E, uma vez que ao conceito de “justa indemnização” está umbilicalmente ligada a
observância do princípio constitucional da igualdade (art.º 13.º, nº 1, da
C.R.P.), na sua manifestação de igualdade dos cidadãos perante os encargos
públicos, abrangendo a relação externa da expropriação (ALVES CORREIA, na anot.
cit., na R.L.J., Ano 134º, pág. 346), o art.º 23.º, n.º 4, da C.R.P., ao impedir
que os expropriados sejam plenamente compensados pelo “sacrifício” patrimonial
que lhes foi exigido, recebendo menos do que aquilo que perderam, também
infringe o referido princípio da igualdade de encargos.
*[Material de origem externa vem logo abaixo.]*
(* ===== verification/Accounts.v ===== *)
(** Accounts and sessions: who is signed in.

    Signing in, resuming, signing up and renaming are spread over the session objects
    (src/server/client_session.cpp), the packet processor
    (src/server/packet_processor.cpp: LOGIN, RECONNECT, REGISTER, LOGOUT, UPDATE_USER) and the
    users table.  This file puts them together: what a session says about its user is a row
    of the table, and no account has two sessions on a node.

    Most operations are [calm]: they sign nobody in and take no account away.  The theorem is
    an invariant of the runs whose states are [tidy]; [account_taken] is a run through a state
    that is not. *)
From S2P Require Import Prelude Packet Models DatabaseManager World RoomManager GossipManager.
From S2P Require Import PacketProcessor ConnectionManager Server.
From stdpp Require Import options.

(** * Definitions *)

(** the names and emails of the users table, and the ones a session shows *)
Definition accounts (d : Db) : list (string * string) := (λ u, (u_username u, u_email u)) <$> users d.
Definition account (u : User.t) : string * string := (User.username u, User.email u).

Definition signed_in_as (w : World) (s : Z) (u : User.t) : Prop :=
  ∃ l, sessions w !! s = Some l ∧ authenticated (session_at w l) = true ∧ user (session_at w l) = u.

(** tables no peer or client has put odd rows in: names without a NUL byte, and presence rows
    of registered users only *)
Definition tidy (d : Db) : Prop :=
  (∀ u, u ∈ users d → text (u_username u) = u_username u ∧ text (u_email u) = u_email u) ∧
  (∀ o, o ∈ online_users d → on_username o ∈ u_username <$> users d).

(** a step from a tidy state *)
Definition tidy_step `{ServerEnv} (w w' : World) : Prop := tidy (db w) ∧ step w w'.

Record single (w : World) : Prop := {
  si_alloc : ∀ s l, sessions w !! s = Some l → ∃ o, heap w !! l = Some o ∧ clientSocket o = s;
  si_fresh : ∀ l : loc, next_loc w <= l → heap w !! l = None;
  si_stored : ∀ s u, signed_in_as w s u → account u ∈ accounts (db w);
  si_single : ∀ s s' u u', signed_in_as w s u → signed_in_as w s' u' →
    User.email u = User.email u' → s = s'
}.

(** * Lemmas *)

(** ** Operations that sign nobody in *)

(** the object is still there, for the same socket, and signed in only if it was before *)
Definition same_object (o o' : option ClientSession) : Prop :=
  match o, o' with
  | None, None => True
  | Some o, Some o' => clientSocket o' = clientSocket o ∧
      (authenticated o' = true → authenticated o = true ∧ user o' = user o)
  | _, _ => False
  end.
Record calm (w w' : World) : Prop := {
  c_sessions : sessions w' ⊆ sessions w;
  c_next : next_loc w' = next_loc w;
  c_heap : ∀ l : loc, same_object (heap w !! l) (heap w' !! l);
  c_accounts : accounts (db w) ⊆ accounts (db w')
}.
Lemma same_object_refl o : same_object o o.
Proof. by destruct o. Qed.
#[export] Hint Resolve same_object_refl : core.

(** a predicate that calm operations keep *)
Definition calmed (J : World → Prop) : Prop := ∀ w w', calm w w' → J w → J w'.

Lemma calm_signed w w' s u : calm w w' → signed_in_as w' s u → signed_in_as w s u.
Proof.
  intros [Hs _ Hh _] (l & Hl & Ha & Hu). exists l. split; [by eapply lookup_weaken|].
  specialize (Hh l). unfold session_at in *.
  destruct (heap w !! l) as [o|], (heap w' !! l) as [o'|]; cbn in *; try done.
  destruct Hh as [_ Hh]. destruct (Hh Ha) as [? Heq]. split; [done|congruence].
Qed.

Lemma calmed_single : calmed single.
Proof.
  intros w w' Hc [Ha Hf Hs Hu]. pose proof (λ s u, calm_signed w w' s u Hc) as Hsig.
  destruct Hc as [Hse Hn Hh Hac]. constructor.
  - intros s l Hl. destruct (Ha s l) as (o & Ho & <-); [by eapply lookup_weaken|]. specialize (Hh l).
    rewrite Ho in Hh. destruct (heap w' !! l) as [o'|]; [|done]. exists o'. by destruct Hh.
  - intros l Hl. rewrite Hn in Hl. specialize (Hh l). rewrite (Hf l Hl) in Hh. by destruct (heap w' !! l).
  - intros s u H. apply Hac. eauto.
  - eauto.
Qed.

(** the account is stored *)
Definition known (u : User.t) (w : World) : Prop := single w ∧ account u ∈ accounts (db w).
(** and nobody is signed in with its email *)
Definition claim (u : User.t) (w : World) : Prop :=
  known u w ∧ ∀ s u', signed_in_as w s u' → User.email u' ≠ User.email u.

Lemma calmed_known u : calmed (known u).
Proof. intros w w' Hc [? H]. split; [by eapply calmed_single|]. by apply (c_accounts _ _ Hc). Qed.
Lemma calmed_claim u : calmed (claim u).
Proof.
  intros w w' Hc [? H]. split; [by eapply calmed_known|]. intros s u' Hs. by eapply H, calm_signed.
Qed.
Lemma calmed_and I J : calmed I → calmed J → calmed (λ w, I w ∧ J w).
Proof. intros HI HJ w w' Hc [? ?]. split; [by apply (HI w)|by apply (HJ w)]. Qed.
Definition signed_out (l : loc) (w : World) : Prop := authenticated (session_at w l) = false.
Lemma calmed_signed_out l : calmed (signed_out l).
Proof.
  intros w w' Hc H. pose proof (c_heap _ _ Hc l) as Hh. unfold signed_out, session_at in *.
  destruct (heap w !! l) as [o|], (heap w' !! l) as [o'|]; cbn in *; try done.
  destruct (authenticated o'); [|done]. destruct Hh as [_ Hh]. destruct (Hh eq_refl). congruence.
Qed.
Lemma calmed_quiet J : calmed J → quiet J.
Proof. intros HJ w n t. by apply HJ. Qed.
#[export] Hint Resolve calmed_quiet calmed_single calmed_known calmed_claim calmed_and
  calmed_signed_out : pres.

Lemma calmed_modify J f : calmed J → (∀ w, calm w (f w)) → preserves J (modify f).
Proof. intros HJ Hf w Hw. by apply (HJ w). Qed.
Lemma calm_update l f w :
  (∀ o, same_object (Some o) (Some (f o))) → calm w (update_session l f w).
Proof.
  intros Hf. constructor; [done..| |done]. intros l'. unfold update_session. cbn [heap set_heap].
  destruct (decide (l' = l)) as [->|Hne]; [|by rewrite lookup_alter_ne].
  rewrite lookup_alter_eq. destruct (heap w !! l); [apply Hf|done].
Qed.
Lemma calm_forget s w :
  calm w (set_webSockets (webSockets w ∖ {[s]}) (set_sessions (delete s (sessions w)) w)).
Proof. constructor; [apply delete_subseteq|done..]. Qed.
#[export] Hint Extern 6 (preserves _ (modify _)) =>
  apply calmed_modify; [solve [eauto with pres nocore]|];
  intros ?; first [by constructor|apply calm_forget|apply calm_update; by intros ?] : pres.

(** ** The database keeps every account *)

Definition grows {A} (m : SE Db A) : Prop := ∀ P, preserves (λ d, P ⊆ accounts d) m.
Definition stmt_grows (f : Db → string + (Z * Db)) : Prop :=
  ∀ d n d', f d = inr (n, d') → accounts d ⊆ accounts d'.

Ltac stmt_grows :=
  intros ? ? ? ?;
  unfold sql_create_user, sql_update_user_password, sql_save_message, sql_set_membership,
    sql_clear_membership, sql_clear_all_membership, delete_membership, sql_move_membership,
    sql_set_online, sql_clear_online, sql_clear_node_presence, sql_create_room,
    sql_delete_room_allow, sql_delete_room_membership, delete_membership, sql_delete_room_messages,
    sql_delete_room_rooms, sql_add_user_allow_list, sql_remove_user_allow_list in *;
  repeat case_match; simplify_eq; try done.
Lemma grow_create_user u e p t : stmt_grows (sql_create_user u e p t).
Proof. stmt_grows. unfold accounts. cbn [users set_users]. rewrite fmap_app. set_solver. Qed.
Lemma grow_update_password p u : stmt_grows (sql_update_user_password p u).
Proof.
  stmt_grows. unfold accounts. cbn [users set_users]. rewrite <-list_fmap_compose.
  apply reflexive_eq. apply list_fmap_ext. intros i x _. unfold compose. by case_bool_decide.
Qed.

Section grow.
Context {env : DbEnv}.
Lemma grows_execute ex f : stmt_grows f → grows (run_statement ex f).
Proof.
  intros Hf P. apply preserves_execute; [done|]. intros d n d' Hd Hr. etrans; [exact Hd|by eapply Hf].
Qed.
Lemma grows_query f : grows (query f).
Proof. intros P. by apply preserves_query. Qed.
End grow.
#[export] Hint Resolve grow_create_user grow_update_password : pres.
#[export] Hint Extern 1 (stmt_grows _) => solve [stmt_grows] : pres.
#[export] Hint Extern 4 (preserves (λ d, _ ⊆ accounts d) (run_statement _ _)) =>
  apply grows_execute; solve [auto with pres nocore] : pres.
#[export] Hint Extern 4 (preserves (λ d, _ ⊆ accounts d) (query _)) => apply grows_query : pres.

Ltac grows := intros P; unfold_ops; solve_pres.

Section operations.
Context {env : DbEnv}.
Lemma grows_createUser u h e : grows (createUser u h e). Proof. grows. Qed.
Lemma grows_getUser u : grows (DatabaseManager.getUser u). Proof. grows. Qed.
Lemma grows_userExists u : grows (userExists u). Proof. grows. Qed.
Lemma grows_loginUser u p : grows (loginUser u p). Proof. grows. Qed.
Lemma grows_saveMessage m r : grows (saveMessage m r). Proof. grows. Qed.
Lemma grows_loadHistory r : grows (loadHistory r). Proof. grows. Qed.
Lemma grows_setMembership u r n : grows (setMembership u r n). Proof. grows. Qed.
Lemma grows_clearMembership u r : grows (clearMembership u r). Proof. grows. Qed.
Lemma grows_clearAllMembership u : grows (clearAllMembership u). Proof. grows. Qed.
Lemma grows_moveMembership u n : grows (moveMembership u n). Proof. grows. Qed.
Lemma grows_isUserOnline u : grows (isUserOnline u). Proof. grows. Qed.
Lemma grows_onlineNode u : grows (onlineNode u). Proof. grows. Qed.
Lemma grows_setOnline u n : grows (setOnline u n). Proof. grows. Qed.
Lemma grows_clearOnline u : grows (clearOnline u). Proof. grows. Qed.
Lemma grows_canClaimPresence u b : grows (canClaimPresence u b). Proof. grows. Qed.
Lemma grows_isAllowed r e : grows (isAllowed r e). Proof. grows. Qed.
Lemma grows_isAllowListCreator r e : grows (isAllowListCreator r e). Proof. grows. Qed.
Lemma grows_addToAllowList r e c : grows (addToAllowList r e c). Proof. grows. Qed.
Lemma grows_removeFromAllowList r e : grows (removeFromAllowList r e). Proof. grows. Qed.
Lemma grows_createRoom n t p e : grows (DatabaseManager.createRoom n t p e). Proof. grows. Qed.
Lemma grows_deleteRoom i : grows (DatabaseManager.deleteRoom i). Proof. grows. Qed.
Lemma grows_hash_now p : grows (hash_now p). Proof. intros P. apply preserves_hash_now. Qed.
Lemma grows_bind {A B} (m : SE Db A) (f : A → SE Db B) :
  grows m → (∀ a, grows (f a)) → grows (m ≫= f).
Proof. intros Hm Hf P. apply preserves_bind; [apply Hm|intros a; apply Hf]. Qed.
End operations.

Lemma db_do_calmed {env : ServerEnv} {A} J (m : SE Db A) : calmed J → grows m → preserves J (db_do m).
Proof.
  intros HJ Hm w Hw. unfold run_out, run_state, db_do, zoom.
  pose proof (Hm (accounts (db w)) (db w) (λ _ H, H)) as Hg. unfold run_out, run_state in Hg.
  destruct (m (db w)) as [o d]. apply (HJ w); [|done]. by constructor.
Qed.
#[export] Hint Resolve grows_createUser grows_getUser grows_userExists grows_loginUser
  grows_saveMessage grows_loadHistory grows_setMembership grows_clearMembership
  grows_clearAllMembership grows_moveMembership grows_isUserOnline grows_onlineNode
  grows_setOnline grows_clearOnline grows_canClaimPresence grows_isAllowed
  grows_isAllowListCreator grows_addToAllowList grows_removeFromAllowList grows_createRoom
  grows_deleteRoom grows_hash_now db_do_calmed : pres.

(** ** The calm operations of the managers *)

Section managers.
Context {env : ServerEnv} (J : World → Prop) (HJ : calmed J).

Lemma setRoom_calm l r : preserves J (setRoom l r).
Proof using env HJ. unfold setRoom. solve_pres. Qed.
Lemma touch_calm l : preserves J (touch l).
Proof using env HJ. unfold touch. solve_pres. Qed.
Lemma markClosed_calm l : preserves J (markClosed l).
Proof using env HJ. unfold markClosed, isClosed. solve_pres. Qed.
Lemma removeSocketLocked_calm s n : preserves J (removeSocketLocked s n).
Proof using env HJ. unfold removeSocketLocked. solve_pres. Qed.
Lemma insert_member_calm n s : preserves J (insert_member n s).
Proof using env HJ. unfold insert_member. solve_pres. Qed.
Hint Resolve setRoom_calm removeSocketLocked_calm insert_member_calm : pres.
Lemma joinRoom_calm n l : preserves J (joinRoom n l).
Proof using env HJ.
  unfold joinRoom, getRoomOf, getUser, isAuthenticated, getSocket, rollback_join. solve_pres.
Qed.
Lemma leaveAll_calm l : preserves J (leaveAll l).
Proof using env HJ. unfold leaveAll, getRoomOf, getUser, isAuthenticated, getSocket. solve_pres. Qed.
Lemma createRoom_calm r e : preserves J (createRoom r e).
Proof using env HJ. unfold createRoom. solve_pres. Qed.
Lemma deleteRoom_calm n : preserves J (deleteRoom n).
Proof using env HJ.
  unfold deleteRoom, listRooms, move_to_lobby, isAuthenticated, getUser. solve_pres.
Qed.
Hint Resolve joinRoom_calm leaveAll_calm createRoom_calm deleteRoom_calm : pres.

(** signing out, and taking the name off a signed-out session *)
Lemma setAuthenticated_calm l : preserves J (setAuthenticated l false).
Proof using env HJ. unfold setAuthenticated. solve_pres. Qed.
Lemma sign_out l : triple J (setAuthenticated l false) (λ _ w, J w ∧ signed_out l w).
Proof using env HJ.
  intros w Hw. split; [by apply setAuthenticated_calm|]. unfold signed_out. cbn.
  rewrite session_at_update. case_decide; [|done]. by destruct (heap w !! l).
Qed.
Lemma signed_out_setUser l u : triple (λ w, J w ∧ signed_out l w) (setUser l u) (λ _, J).
Proof using env HJ.
  intros w [Hw Ho]. apply (HJ w); [|done]. unfold signed_out, session_at in Ho.
  constructor; [done..| |done]. intros l'. cbn. unfold update_session. cbn [heap set_heap].
  destruct (decide (l' = l)) as [->|Hne]; [|by rewrite lookup_alter_ne]. rewrite lookup_alter_eq.
  destruct (heap w !! l) as [o|]; [|done]. split; [done|]. cbn in *. congruence.
Qed.
Lemma anonymise {B} l (k : M B) :
  preserves J k →
  triple (λ w, J w ∧ signed_out l w) (anon ← anonymousUser; setUser l anon ;; k) (λ _, J).
Proof using env HJ.
  intros Hk. apply triple_step; [by intros s [? _]| |].
  - by apply quiet_anonymousUser, calmed_quiet, calmed_and, calmed_signed_out.
  - intros u. by eapply triple_bind; [apply signed_out_setUser|intros []|].
Qed.
End managers.
#[export] Hint Resolve setRoom_calm touch_calm markClosed_calm joinRoom_calm leaveAll_calm
  createRoom_calm deleteRoom_calm setAuthenticated_calm : pres.
Lemma told_register v p r : Packet.type p = REGISTER → triple (fit v) (process_register p l r) (told v p).
Proof using no_failure Hl.
  intros Hty. unfold process_register.
  apply told_catch; [|intros []; apply told_refused; done].
  apply told_step; [by_fit|fit_db|intros [|]; [refused_here|]]. cbv zeta.
  destruct (_ || _); [refused_here|]. apply told_step; [by_fit|fit_db|intros h].
  apply (triple_bind _ _ _ (λ o w, fit v w ∧ ∀ u, o = Ok u → has_account u w)).
  - intros w Hw. split; [by apply (fit_db v _); [solve_pres|eauto with pres|]|].
    pose proof (createUser_new (Packet.sender p) h (Packet.room p) (db w)) as Hk.
    unfold run_out, run_state, db_do, zoom, has_account in *. destruct (createUser _ _ _ _) as [o d']. cbn.
    intros u ->. by eapply Hk.
  - intros u. apply (triple_pre (λ w, fit v w ∧ has_account u w)); [intros w [Hw Hu]; split; [done|by apply Hu]|].
    eapply told_runs; [|intros a w HQ; apply (told_entered v p u a w); [by right|exact HQ]].
    apply (runs_bind _ _ _ (λ _ w, fit v w ∧ has_account u w)).
    { apply runs_keep; [unfold rumorUserCreated; apply rumor_fit; by right; left|].
      exact (rumorEvent_calm _ (calmed_has_account u) _ _ _ _ _). }
    intros _. apply runs_frame; [apply total_gets|apply preserves_gets|intros prev].
    eapply runs_weaken; [|intros ? ? H; exact H|apply (enter_as_runs u _ _ v)]. by intros w [[Hw _] Hu].
  - intros e w [Hw _]. by apply fit_view.
Qed.

(** an account goes on a list once it and the room are stored *)
Lemma addToAllowList_runs v n rm e :
  runs (λ w, fit v w ∧ knows n rm w ∧ e ∈ u_email <$> users (db w))
    (db_do (addToAllowList (Room.id rm) e false)) (λ _, fit v).
Proof using env no_failure.
  intros w (Hw & Hr & He).
  assert (preserves (fit v) (db_do (addToAllowList (Room.id rm) e false))) as Hp by fit_db. specialize (Hp w Hw).
  pose proof (stored_room T n rm w (proj1 (proj1 Hw)) Hr) as Hid.
  unfold run_state, db_do, zoom, addToAllowList, mbind, SE_bind in *. rewrite execute_run in * by done.
  unfold sql_add_user_allow_list in *. cbn [next_statement users rooms allow_list foreign_keys] in *.
  case_bool_decide; [by eexists _, _|].
  rewrite (bool_decide_eq_true_2 _ He), (bool_decide_eq_true_2 _ Hid), andb_false_r in *. by eexists _, _.
Qed.

(** telling the peers about a move of whoever is signed in *)
Lemma tell_move v b u n q : runs (fit v) (when b (rumorRoomJoin u n q)) (λ _, fit v).
Proof using no_failure. destruct b; [apply rumorRoomJoin_fit|by apply runs_ret]. Qed.

Lemma told_room_leave v p r :
  Packet.type p = ROOM_LEAVE → triple (fit v) (process_room_leave l r) (told v p).
Proof using no_failure Hl.
  intros Hty. unfold process_room_leave. apply told_catch; [|intros e; by apply told_refused].
  apply told_step; [by_fit|apply preserves_gets|intros prev].
  set (v' := mkView (who v) (Room.name LOBBY)). apply (told_runs _ _ _ _ (λ a w, fit v' w ∧
    Packet.responseCode a = SUCCESS)).
  - apply (runs_bind _ _ _ (λ b w, fit v' w ∧ b = true)).
    + intros w Hw. destruct (joinRoom_moves (Room.name LOBBY) LOBBY v w Hw (fit_lobby _ _ Hw)) as (w' & Hrun & Hw' & _).
      by exists true, w'.
    + intros b w [Hw Hb]. subst b. cbn [negb].
      assert (runs (fit v') (auth ← isAuthenticated l; u ← getUser l;
        when auth (rumorRoomJoin (User.username u) (Room.name LOBBY) (Room.name prev)) ;;
        mret (Packet.set_room (Room.name LOBBY) (answer SUCCESS "left room, back in Lobby" r)))
        (λ a w, fit v' w ∧ Packet.responseCode a = SUCCESS)) as Hrest; [|by apply Hrest].
      apply runs_frame; [apply total_gets|apply preserves_gets|intros auth].
      apply runs_frame; [apply total_gets|apply preserves_gets|intros u].
      apply (runs_bind _ _ _ (λ _, fit v')); [apply tell_move|intros _; by apply runs_ret].
  - intros a w [Hw Hc] _ _. unfold follow. rewrite Hc, Hty. by apply fit_view.
Qed.

Lemma told_room_join v p r :
  Packet.type p = ROOM_JOIN → triple (fit v) (process_room_join p l r) (told v p).
Proof using no_failure Hl.
  intros Hty. unfold process_room_join. apply told_catch; [|intros e; by apply told_refused]. cbv zeta.
  set (n := or_lobby (Packet.room p)).
  assert ((if is_empty n then Room.name LOBBY else n) = n) as Hn.
  { unfold n, or_lobby. by destruct (is_empty (Packet.room p)) eqn:E; [|rewrite E]. }
  apply (triple_bind _ _ _ (λ o w, fit v w ∧ ∀ rm, o = Ok (Some rm) → knows n rm w)).
  { intros w Hw. split; [done|]. unfold run_out, knows, getRoom, gets. cbv beta iota zeta. rewrite Hn. by intros rm [= Hr]. }
  2: { intros e w [Hw _]. by apply fit_view. }
  intros [rm|]; [|refused_here].
  apply (triple_pre (λ w, fit v w ∧ knows n rm w)); [intros w [Hw Hr]; split; [done|by apply Hr]|].
  set (I w := fit v w ∧ knows n rm w). change (λ w, fit v w ∧ knows n rm w) with I.
  apply told_gets; [by_fit|intros u]. apply told_step; [by intros w [[Hw _] _]; apply fit_view|apply isAdmin_keeps|intros admin].
  apply told_gets; [by intros w [[Hw _] _]; apply fit_view|intros auth].
  apply (triple_pure (auth = true → who v = Some u)).
  { intros w [[[Hw _] <-] <-] Ha. by rewrite (fit_who v w Hw), Ha. }
  intros Hau. apply (triple_pre I); [by intros w [[Hw _] _]|].
  apply told_step; [by_fit| |intros [|]; [refused_here|]].
  { assert (preserves I (db_do (isAllowed (Room.id rm) (User.email u)))); [|destruct (Room.privacy rm), admin, auth; solve_pres].
    apply preserves_and; [fit_db|]. intros w Hw. unfold run_state, db_do, zoom. by destruct (isAllowed _ _ _). }
  apply told_step; [by_fit|apply preserves_gets|intros prev].
  set (v' := mkView (who v) n). apply (told_runs _ _ _ _ (λ a w, fit v' w ∧
    Packet.responseCode a = SUCCESS ∧ Packet.room a = n)).
  2: { intros a w (Hw & Hc & Hr) _ _. unfold follow. rewrite Hc, Hty, Hr. by apply fit_view. }
  apply (runs_bind _ _ _ (λ b w, (fit v' w ∧ knows n rm w) ∧ b = true)).
  { intros w [Hw Hr]. destruct (joinRoom_moves n rm v w Hw) as (w' & Hrun & Hw' & Hk); [by rewrite Hn|].
    rewrite Hn in Hw'. exists true, w'. unfold knows. by rewrite Hk. }
  intros b w [Hw ->]. cbn [negb]. revert w Hw.
  apply (runs_bind _ _ _ (λ _, fit v')).
  - destruct (Room.privacy rm); [|apply runs_ret; by intros w [Hw _]].
    destruct auth; cbn [when]; [|apply runs_ret; by intros w [Hw _]].
    eapply runs_weaken; [|intros ? ? H; exact H|apply (addToAllowList_runs v' n rm (User.email u))].
    intros w [Hw Hr]. split_and!; [done|done|]. apply account_email_in. apply Hw. by apply Hau.
  - intros _. apply (runs_bind _ _ _ (λ _, fit v')); [apply tell_move|intros _; by apply runs_ret].
Qed.

Lemma told_update_user v p r :
  Packet.type p = UPDATE_USER →
  triple (λ w, fit v w ∧ tidy (db w)) (process_update_user p l r) (told v p).
Proof using no_failure.
  intros Hty. unfold process_update_user.
  apply told_gets; [by_fit|intros auth]. destruct auth; cbn [negb]; [|apply told_refused; [by intros w [[Hw _] _]; apply fit_view|done]].
  apply told_catch; [|intros e; by apply told_refused].
  apply told_gets; [by intros w [[Hw _] _]; apply fit_view|intros u]. cbv zeta.
  destruct (_ || _); [apply told_refused; [by intros w [[[Hw _] _] _]; apply fit_view|done]|].
  intros w [[[Hw Ht] Ha] Hu].
  assert (who v = Some u) as Hwho by (by rewrite (fit_who v w Hw), Ha, Hu).
  assert (account u ∈ accounts (db w)) as Hin by (by apply Hw).
  assert (db_wf (db w)) as Hwf by (destruct Hw as [[[[Hwf _] _] _] _]; exact Hwf).
  unfold run_out, run_state, mbind, SE_bind, db_do, zoom.
  destruct (updateUser_accounts no_failure (User.username u) (Packet.sender p) (Packet.message p)
    (Packet.room p) (User.email u) (db w) Hwf Ht Hin) as (o & d & -> & Hch).
  pose proof (fit_view v w Hw) as [Hh Hv].
  destruct o as [u'|e]; cbn [fst snd]; [|done]. intros Ht' Hr'.
  change (tidy d) in Ht'. change (readable d) in Hr'. destruct (Hch Ht') as (Hin' & _ & _).
  unfold follow. cbn. rewrite Hty. rewrite user_reads_back by apply (Hr' (account u') Hin').
  split; [cbn; rewrite lookup_alter_eq; by destruct Hh as [o ->]|].
  rewrite session_at_update, decide_True by done. cbn [heap set_db]. unfold session_at in Hv, Ha.
  destruct Hh as [o Ho]. rewrite Ho in *. cbn in *. unfold session_view. cbn. by rewrite Ha, <-Hv.
Qed.

Lemma told_logout v p r :
  Packet.type p = LOGOUT →
  triple (fit v) (process_logout l r) (λ o w, ∀ a, o = Ok a → view_is l (follow v p a) w).
Proof using Type.
  intros Hty w Hw a Ha. destruct (logout_leaves l r w ltac:(by split; [apply Hw|by eapply fit_lobby]) a Ha) as [Hc Hv].
  unfold follow. by rewrite Hc, Hty.
Qed.

(** the packets that move nobody *)
Definition idle (t : PacketType) : bool :=
  match t with
  | LOGIN | REGISTER | RECONNECT | LOGOUT | UPDATE_USER | ROOM_JOIN | ROOM_LEAVE | ROOM_DELETE | ROOM_KICK => false
  | _ => true
  end.
Lemma idle_follow v p r : idle (Packet.type p) = true → follow v p r = v.
Proof. intros Ht. unfold follow. destruct (negb _); [done|]. by destruct (Packet.type p). Qed.
Lemma idle_view v p : idle (Packet.type p) = true → preserves (view_is l v) (processPacket p l).
Proof using env.
  clear no_failure Hl. intros Ht. unfold processPacket, prepare. pres_step; [solve_pres|intros r].
  destruct (Packet.type p); try done;
    unfold process_heartbeat, process_unsupported, process_unknown, process_message, process_room_create,
      process_room_invite, process_load_history, pushRoomDirectory, encodeRoomDirectory, listRooms, may_manage,
      PacketProcessor.isAdmin, constraint_or, or_current, getRoom, getRoomOf, getUser, isAuthenticated, rumorMessage,
      rumorRoomCreated, rumorAclAdd; cbv zeta; solve_pres.
Qed.

Lemma processPacket_told v p w r w' :
  fit v w → tidy (db w) → followed (Packet.type p) = true → processPacket p l w = (Ok r, w') →
  tidy (db w') → readable (db w') → view_is l (follow v p r) w'.
Proof using no_failure Hl.
  intros Hw Ht Hf Hrun Ht' Hr'. destruct (idle (Packet.type p)) eqn:Hi.
  { rewrite idle_follow by done. pose proof (idle_view v p Hi w (fit_view v w Hw)) as Hv.
    unfold run_state in Hv. by rewrite Hrun in Hv. }
  unfold processPacket, mbind, SE_bind in Hrun. destruct (prepare p w) as [[r0|e] w1] eqn:Ep; [|done].
  assert (w1 = set_reads (S (reads w)) w) as -> by (by injection Ep). clear Ep.
  set (w1 := set_reads _ w) in *. assert (fit v w1) as Hw1 by (by apply (quiet_reads _ (quiet_fit v))).
  assert (tidy (db w1)) as Ht1 by done. clearbody w1.
  assert (∀ m : M Packet.t, m w1 = (Ok r, w') → told v p (run_out m w1) (run_state m w1) → view_is l (follow v p r) w') as Hdone.
  { intros m Hm. unfold run_out, run_state. rewrite Hm. cbn. auto. }
  destruct (Packet.type p) eqn:Hty; try done.
  all: try (eapply Hdone; [exact Hrun|];
    first [by apply told_login|by apply told_register|by apply told_update_user|by apply told_room_join|by apply told_room_leave]).
  pose proof (told_logout v p r0 Hty w1 Hw1 r) as H. unfold run_out, run_state in H. rewrite Hrun in H. by apply H.
Qed.
End move.

(** a session of a consistent node is fit for a handler *)
Lemma session_fit {env : ServerEnv} T w s l :
  T = sessions w → consistent w → small w → single w → sessions w !! s = Some l →
  fit T l (session_view (session_at w l)) w.
Proof.
  intros -> Hi Hsmall Hs Hl. destruct (si_alloc w Hs s l Hl) as (o & Ho & _). split; [split; [done|]|].
  - split; [by exists o|done].
  - intros u Hu. apply (si_stored w Hs s). exists l. split; [done|]. unfold session_view in Hu. cbn in Hu.
    destruct (authenticated (session_at w l)); [|done]. by injection Hu.
Qed.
6. O princípio constitucional da igualdade fiscal
O princípio constitucional da igualdade fiscal, como expressão específica do
princípio geral estruturante da igualdade (art.º 13.º, da C.R.P.), não se resume
à regra da universalidade dos impostos, segundo a qual estes incidem sobre todos
aqueles que tem capacidade contributiva, determinando também que todos devem
estar adstritos ao pagamento de impostos com base no mesmo critério – a regra da
uniformidade dos impostos (sobre este princípio, vide SOUSA FRANCO, em “Finanças
públicas e direito financeiro”, vol. II, pág. 178-182, da 4ª ed., da Almedina, e
CASALTA NABAIS, em “O dever fundamental de pagar impostos”, pág. 435 e seg., da
ed. de 1998, da Almedina).
Segundo esta regra, o que é igual deve ser tributado igualmente e o que é
desigual deve ser tributado desigualmente, na medida dessa desigualdade. Mas a
diferenciação entre o que é igual ou desigual implica a adopção de critérios
valorativos das realidades tributáveis.
Para apurar a eventual violação deste princípio pela norma recusada pela
sentença recorrida convém efectuar um rápido sobrevoo pelo regime da
contribuição autárquica.
A contribuição autárquica sucedeu à contribuição predial, cujo Código mais
recente havia sido aprovado em 1963, pelo D.L. nº 45.104, de 1 de Junho, no
âmbito da Reforma Fiscal de 1958-1966, dirigida pelo Prof. Teixeira Ribeiro (a
contribuição predial terá sido criada pela Lei de 19 de Abril de 1845, sendo a
“jugada”, cobrada no reinado de D.Afonso Henriques, o primeiro imposto predial
conhecido em Portugal).
Esta reforma caracterizou-se por consagrar um sistema misto de impostos
cedulares sobre o rendimento, taxando as suas diferentes categorias, consoante a
respectiva origem, a que acrescia um imposto de sobreposição – o imposto
complementar – que tributava globalmente a soma de todos os rendimentos
pessoais. Nesse conjunto de impostos figurava a contribuição predial, que
tributava os rendimentos efectivamente obtidos, no respeitante aos prédios
urbanos arrendados, o valor locativo, ou seja a utilidade obtida pelo respectivo
uso ou fruição que era dada pela renda que o proprietário poderia obter, caso
tivesse arrendado o imóvel, relativamente aos prédios urbanos não arrendados, e
a renda da terra, obtida pelo rendimento médio presumido, determinado por
avaliação directa ou cadastral, no tocante aos prédios rústicos.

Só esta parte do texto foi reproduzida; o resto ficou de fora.